(Collected data entries)

......

(** C1, as the claim states it, fails: the seven lines do not give four
    commands and eight vertices. *)
Lemma scenario_is_not_four_commands :
  ~ (length (GCode.parseGCode GCode.scenarioText) = 4%nat
     /\ length (GCode.createToolPath (GCode.parseGCode GCode.scenarioText)) = 8%nat
     /\ last (GCode.createToolPath (GCode.parseGCode GCode.scenarioText)) GCode.origin
        = Vector3.new (Finite 50) (Finite 50) (Finite (-1))).
Proof. intros [H _]. vm_compute in H. discriminate H. Qed.

(** C1, amended: on the seven-line text the interpreter drops the two
    modal-only lines G21 and G90 and returns the five motion commands of
    the five remaining lines; the path builder gives ten vertices, the
    last of which is (50,50,-1). *)
Theorem scenario_five_commands_ten_vertices :
  GCode.lineCommand "G21" = None
  /\ GCode.lineCommand "G90" = None
  /\ GCode.parseGCode GCode.scenarioText
     = [ GCode.mkCommand "G0" None None (Some (Finite 5));
         GCode.mkCommand "G0" (Some (Finite 0)) (Some (Finite 0)) None;
         GCode.mkCommand "G1" None None (Some (Finite (-1)));
         GCode.mkCommand "G1" (Some (Finite 50)) None None;
         GCode.mkCommand "G1" None (Some (Finite 50)) None ]
  /\ GCode.createToolPath (GCode.parseGCode GCode.scenarioText)
     = [ Vector3.new (Finite 0) (Finite 0) (Finite 0);
         Vector3.new (Finite 0) (Finite 0) (Finite 5);
         Vector3.new (Finite 0) (Finite 0) (Finite 5);
         Vector3.new (Finite 0) (Finite 0) (Finite 5);
         Vector3.new (Finite 0) (Finite 0) (Finite 5);
         Vector3.new (Finite 0) (Finite 0) (Finite (-1));
         Vector3.new (Finite 0) (Finite 0) (Finite (-1));
         Vector3.new (Finite 50) (Finite 0) (Finite (-1));
         Vector3.new (Finite 50) (Finite 0) (Finite (-1));
         Vector3.new (Finite 50) (Finite 50) (Finite (-1)) ]
  /\ length (GCode.parseGCode GCode.scenarioText) = 5%nat
  /\ length (GCode.createToolPath (GCode.parseGCode GCode.scenarioText)) = 10%nat
  /\ last (GCode.createToolPath (GCode.parseGCode GCode.scenarioText)) GCode.origin
     = Vector3.new (Finite 50) (Finite 50) (Finite (-1)).
Proof. repeat split; vm_compute; reflexivity. Qed.

(** ** The path builder *)
Section PathBuilderFacts.
Import GCode.

Lemma pathStep_length (commands : list GCodeCommand) :
  forall (points : list Vector3.t) (position : Vector3.t),
  exists k : nat,
    length (fst (fold_left pathStep commands (points, position)))
    = (length points + 2 * k)%nat.
Proof.
  induction commands as [|command commands IH]; intros points position.
  - exists 0%nat. cbn. lia.
  - cbn [fold_left]. unfold pathStep at 2.
    destruct (isMotion command).
    + destruct (IH (points ++ [position; moveTo position command])
                   (moveTo position command)) as [k Hk].
      exists (S k). rewrite Hk, length_app. cbn [length]. lia.
    + apply IH.
Qed.

Lemma tracePoints_even (commands : list GCodeCommand) :
  exists k : nat, length (tracePoints commands) = (2 * k)%nat.
Proof.
  destruct (pathStep_length commands [] origin) as [k Hk].
  exists k. exact Hk.
Qed.

Lemma tracePoints_no_motion (commands : list GCodeCommand) :
  forallb (fun command => negb (isMotion command)) commands = true ->
  tracePoints commands = [].
Proof.
  unfold tracePoints. generalize origin.
  induction commands as [|command commands IH]; intros position H.
  - reflexivity.
  - cbn [forallb] in H. apply andb_prop in H. destruct H as [Hc Hrest].
    cbn [fold_left]. unfold pathStep at 2.
    apply negb_true_iff in Hc. rewrite Hc. apply IH. exact Hrest.
Qed.

Lemma createToolPath_length (commands : list GCodeCommand) :
  (2 <= length (createToolPath commands))%nat.
Proof.
  unfold createToolPath.
  destruct (length (tracePoints commands) <? 2)%nat eqn:E.
  - rewrite length_app. cbn. lia.
  - apply Nat.ltb_ge in E. exact E.
Qed.

End PathBuilderFacts.

(** C3: two linear moves, the first with only x and the second with only
    y, give the four vertices (0,0,0), (x,0,0), (x,0,0), (x,y,0): the
    second move keeps the x the first one reached.  With x = 10 and y = 5
    this is the sequence of the claim. *)
Theorem modal_carry_over :
  GCode.createToolPath
    [ GCode.mkCommand "G1" (Some (Finite 10)) None None;
      GCode.mkCommand "G1" None (Some (Finite 5)) None ]
  = [ Vector3.new (Finite 0) (Finite 0) (Finite 0);
      Vector3.new (Finite 10) (Finite 0) (Finite 0);
      Vector3.new (Finite 10) (Finite 0) (Finite 0);
      Vector3.new (Finite 10) (Finite 5) (Finite 0) ]
  /\ forall a b : number,
      GCode.createToolPath
        [ GCode.mkCommand "G1" (Some a) None None;
          GCode.mkCommand "G1" None (Some b) None ]
      = [ Vector3.new (Finite 0) (Finite 0) (Finite 0);
          Vector3.new a (Finite 0) (Finite 0);
          Vector3.new a (Finite 0) (Finite 0);
          Vector3.new a b (Finite 0) ].
Proof. split; [reflexivity | intros a b; reflexivity]. Qed.

(** C8: when the motion commands of a sequence give fewer than two
    points, the path builder returns the two-point segment from
    (-10,0,0) to (10,0,0), whose midpoint is the origin. *)
Theorem degenerate_path_fallback
    (commands : list GCode.GCodeCommand)
    (Hfew : (length (GCode.tracePoints commands) < 2)%nat) :
  GCode.createToolPath commands
  = [ Vector3.new (Finite (-10)) (Finite 0) (Finite 0);
      Vector3.new (Finite 10) (Finite 0) (Finite 0) ].
Proof.
  unfold GCode.createToolPath.
  destruct (tracePoints_even commands) as [k Hk].
  assert (GCode.tracePoints commands = []) as E.
  { destruct (GCode.tracePoints commands); [reflexivity | cbn in Hk, Hfew; lia]. }
  rewrite E. reflexivity.
Qed.

Lemma degenerate_path_fallback_witness :
  GCode.createToolPath [GCode.mkCommand "G4" (Some (Finite 2)) None None]
  = [ Vector3.new (Finite (-10)) (Finite 0) (Finite 0);
      Vector3.new (Finite 10) (Finite 0) (Finite 0) ].
Proof.
  apply (degenerate_path_fallback [GCode.mkCommand "G4" (Some (Finite 2)) None None]).
  cbn. lia.
Defined.

(** ** The playback controller *)
Section PlaybackFacts.
Import Playback.

Lemma animate_progress (s : State) (t : Q) :
  isPlaying s = true ->
  progress (animate t s)
  = Qmin 1 (progress s
            + (t - (if Qeq_bool (lastTime s) 0 then t else lastTime s))
              / animationDuration).
Proof.
  intros Hp. unfold animate. rewrite Hp. cbn [negb].
  destruct (Qle_bool 1 _); reflexivity.
Qed.

Lemma animate_lastTime (s : State) (t : Q) :
  isPlaying s = true ->
  lastTime (animate t s) = 0 \/ lastTime (animate t s) = t.
Proof.
  intros Hp. unfold animate. rewrite Hp. cbn [negb].
  destruct (Qle_bool 1 _); cbn; auto.
Qed.

Lemma frame_step (s : State) (t : Q) :
  progress s <= 1 ->
  lastTime s == 0 \/ lastTime s <= t ->
  progress s <= progress (step s (Frame t))
  /\ progress (step s (Frame t)) <= 1
  /\ (lastTime (step s (Frame t)) == 0
      \/ lastTime (step s (Frame t)) <= t).
Proof.
  intros Hle Hready. cbn [step].
  destruct (isPlaying s) eqn:Hp.
  - rewrite (animate_progress s t Hp).
    repeat split.
    + apply Q.min_glb; [exact Hle|].
      assert (0 <= t - (if Qeq_bool (lastTime s) 0 then t else lastTime s)) as Hd.
      { destruct (Qeq_bool (lastTime s) 0) eqn:E.
        - lra.
        - destruct Hready as [H0|Hlt].
          + apply Qeq_bool_iff in H0. congruence.
          + lra. }
      unfold animationDuration, Qdiv.
      assert (0 <= / (5000 # 1)) as Hinv by (vm_compute; discriminate).
      pose proof (Qmult_le_0_compat _ _ Hd Hinv). lra.
    + apply Q.le_min_l.
    + destruct (animate_lastTime s t Hp) as [-> | ->]; [left | right]; lra.
  - repeat split; [lra | exact Hle | exact Hready].
Qed.

(** Over a run of frames with strictly increasing times, starting from
    a state whose stored time is not in the future, progress never
    decreases from one frame to the next. *)
Lemma frames_monotone (times : list Q) :
  forall s : State,
    progress s <= 1 ->
    Sorted Qlt times ->
    ready s times ->
    Sorted Qle (progress s :: frames s times).
Proof.
  induction times as [|t rest IH]; intros s Hle Hsorted Hready.
  - repeat constructor.
  - cbn [frames]. cbn [ready] in Hready.
    destruct (frame_step s t Hle Hready) as (Hmono & Hle' & Hlast).
    constructor; [|constructor; exact Hmono].
    apply IH; [exact Hle' | now inversion Hsorted |].
    destruct rest as [|t' rest']; [exact I|].
    cbn [ready]. inversion Hsorted as [|? ? _ Hhd]. inversion Hhd; subst.
    destruct Hlast as [H0|Hlt]; [left; exact H0 | right; lra].
Qed.

(** A frame that finds no stored time applies no delta. *)
Lemma first_frame_no_delta (s : State) (t : Q) :
  isPlaying s = true -> lastTime s == 0 -> progress s <= 1 ->
  progress (step s (Frame t)) == progress s.
Proof.
  intros Hp H0 Hle. cbn [step]. rewrite Hp, (animate_progress s t Hp).
  apply Qeq_bool_iff in H0. rewrite H0.
  assert (progress s + (t - t) / animationDuration == progress s) as ->.
  { unfold animationDuration. field. }
  apply Q.min_r. exact Hle.
Qed.


End PlaybackFacts.

(** C5, as the claim states it, fails: a seek to the middle of the path
    while the controller is playing leaves it playing. *)
Lemma seek_while_playing_keeps_playing :
  Playback.phase (Playback.mkState (1 # 5) true 2000) = Playback.Playing
  /\ Playback.phase
       (Playback.handleProgressChange (1 # 2) (Playback.mkState (1 # 5) true 2000))
     = Playback.Playing
  /\ Playback.phase
       (Playback.handleProgressChange (1 # 2) (Playback.mkState (1 # 5) true 2000))
     <> Playback.Paused.
Proof. repeat split; vm_compute; discriminate. Qed.

(** The handler stores the value it is given as it is; keeping it within
    [0,1] is left to the slider. *)
Remark seek_does_not_clamp (s : Playback.State) (v : Q) :
  Playback.progress (Playback.handleProgressChange v s) = v.
Proof. reflexivity. Qed.

(** C5, amended: a seek to a value of the slider's range [0,1] sets
    progress to that value, which is its own clamp to [0,1], whatever
    time has elapsed (the stored frame time is left alone).  It stops
    playback only when the value is 1, and the controller is then
    Completed; for a smaller value the playing flag is left as it was, so
    a controller that was not playing is Paused after a seek strictly
    between 0 and 1 and a playing one goes on playing. *)
Theorem seek_sets_progress
    (s : Playback.State) (v : Q) (Hrange : 0 <= v <= 1) :
  let s' := Playback.handleProgressChange v s in
  Playback.progress s' = v
  /\ Playback.progress s' == Playback.clamp v 0 1
  /\ Playback.lastTime s' = Playback.lastTime s
  /\ (v == 1 -> Playback.isPlaying s' = false /\ Playback.phase s' = Playback.Completed)
  /\ (v < 1 -> Playback.isPlaying s' = Playback.isPlaying s)
  /\ (0 < v < 1 -> Playback.isPlaying s = false -> Playback.phase s' = Playback.Paused).
Proof.
  destruct Hrange as [H0 H1]. cbn zeta.
  split; [reflexivity|]. split.
  { cbn [Playback.handleProgressChange Playback.progress]. unfold Playback.clamp.
    rewrite (Q.min_r 1 v H1). symmetry. apply Q.max_r. exact H0. }
  split; [reflexivity|]. split.
  - intros Hv.
    assert (Qle_bool 1 v = true) as E1 by (apply Qle_bool_iff; lra).
    assert (Qle_bool v 0 = false) as E0.
    { destruct (Qle_bool v 0) eqn:E; [|reflexivity].
      apply Qle_bool_iff in E. lra. }
    unfold Playback.phase, Playback.handleProgressChange.
    cbn [Playback.isPlaying Playback.progress]. rewrite E1, E0. auto.
  - assert (v < 1 -> Qle_bool 1 v = false) as E1.
    { intros Hv. destruct (Qle_bool 1 v) eqn:E; [|reflexivity].
      apply Qle_bool_iff in E. lra. }
    split.
    + intros Hv.
      cbn [Playback.handleProgressChange Playback.isPlaying].
      rewrite (E1 Hv). reflexivity.
    + intros [Hpos Hv] Hstopped.
      assert (Qle_bool v 0 = false) as E0.
      { destruct (Qle_bool v 0) eqn:E; [|reflexivity].
        apply Qle_bool_iff in E. lra. }
      unfold Playback.phase, Playback.handleProgressChange.
      cbn [Playback.isPlaying Playback.progress].
      rewrite (E1 Hv), E0, Hstopped. reflexivity.
Qed.

Lemma seek_sets_progress_witness :
  Playback.progress
    (Playback.handleProgressChange (1 # 2) (Playback.mkState (1 # 5) true 2000))
  = 1 # 2.
Proof.
  assert (0 <= 1 # 2 <= 1) as Hrange by (split; discriminate).
  exact (proj1 (seek_sets_progress (Playback.mkState (1 # 5) true 2000) (1 # 2) Hrange)).
Defined.

(** C7: the code at the failing input.  Play, two frames one second
    apart, pause, play again, and a first frame seven seconds after the
    last frame before the pause: the stored frame time survived the
    pause, so this first frame adds the whole seven seconds and progress
    goes from 1/5 straight to 1. *)
Theorem resume_after_pause_applies_delta :
  let paused :=
    Playback.run Playback.initial
      [Playback.Toggle; Playback.Frame 1000; Playback.Frame 2000; Playback.Toggle] in
  let resumed := Playback.step paused Playback.Toggle in
  let after := Playback.step resumed (Playback.Frame 9000) in
  Playback.phase paused = Playback.Paused
  /\ Playback.progress paused == 1 # 5
  /\ Playback.phase resumed = Playback.Playing
  /\ Playback.progress resumed == 1 # 5
  /\ Playback.lastTime resumed == 2000
  /\ Playback.progress after == 1
  /\ Playback.phase after = Playback.Completed.
Proof. repeat split. Qed.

......

## Task objective
Looking at the data above, write out exactly the lines that start at the one containing "time has elapsed" and end at the one containing "Playback.progress s' = v"; include both and nothing beyond.

## Answer box
    time has elapsed (the stored frame time is left alone).  It stops
    playback only when the value is 1, and the controller is then
    Completed; for a smaller value the playing flag is left as it was, so
    a controller that was not playing is Paused after a seek strictly
    between 0 and 1 and a playing one goes on playing. *)
Theorem seek_sets_progress
    (s : Playback.State) (v : Q) (Hrange : 0 <= v <= 1) :
  let s' := Playback.handleProgressChange v s in
  Playback.progress s' = v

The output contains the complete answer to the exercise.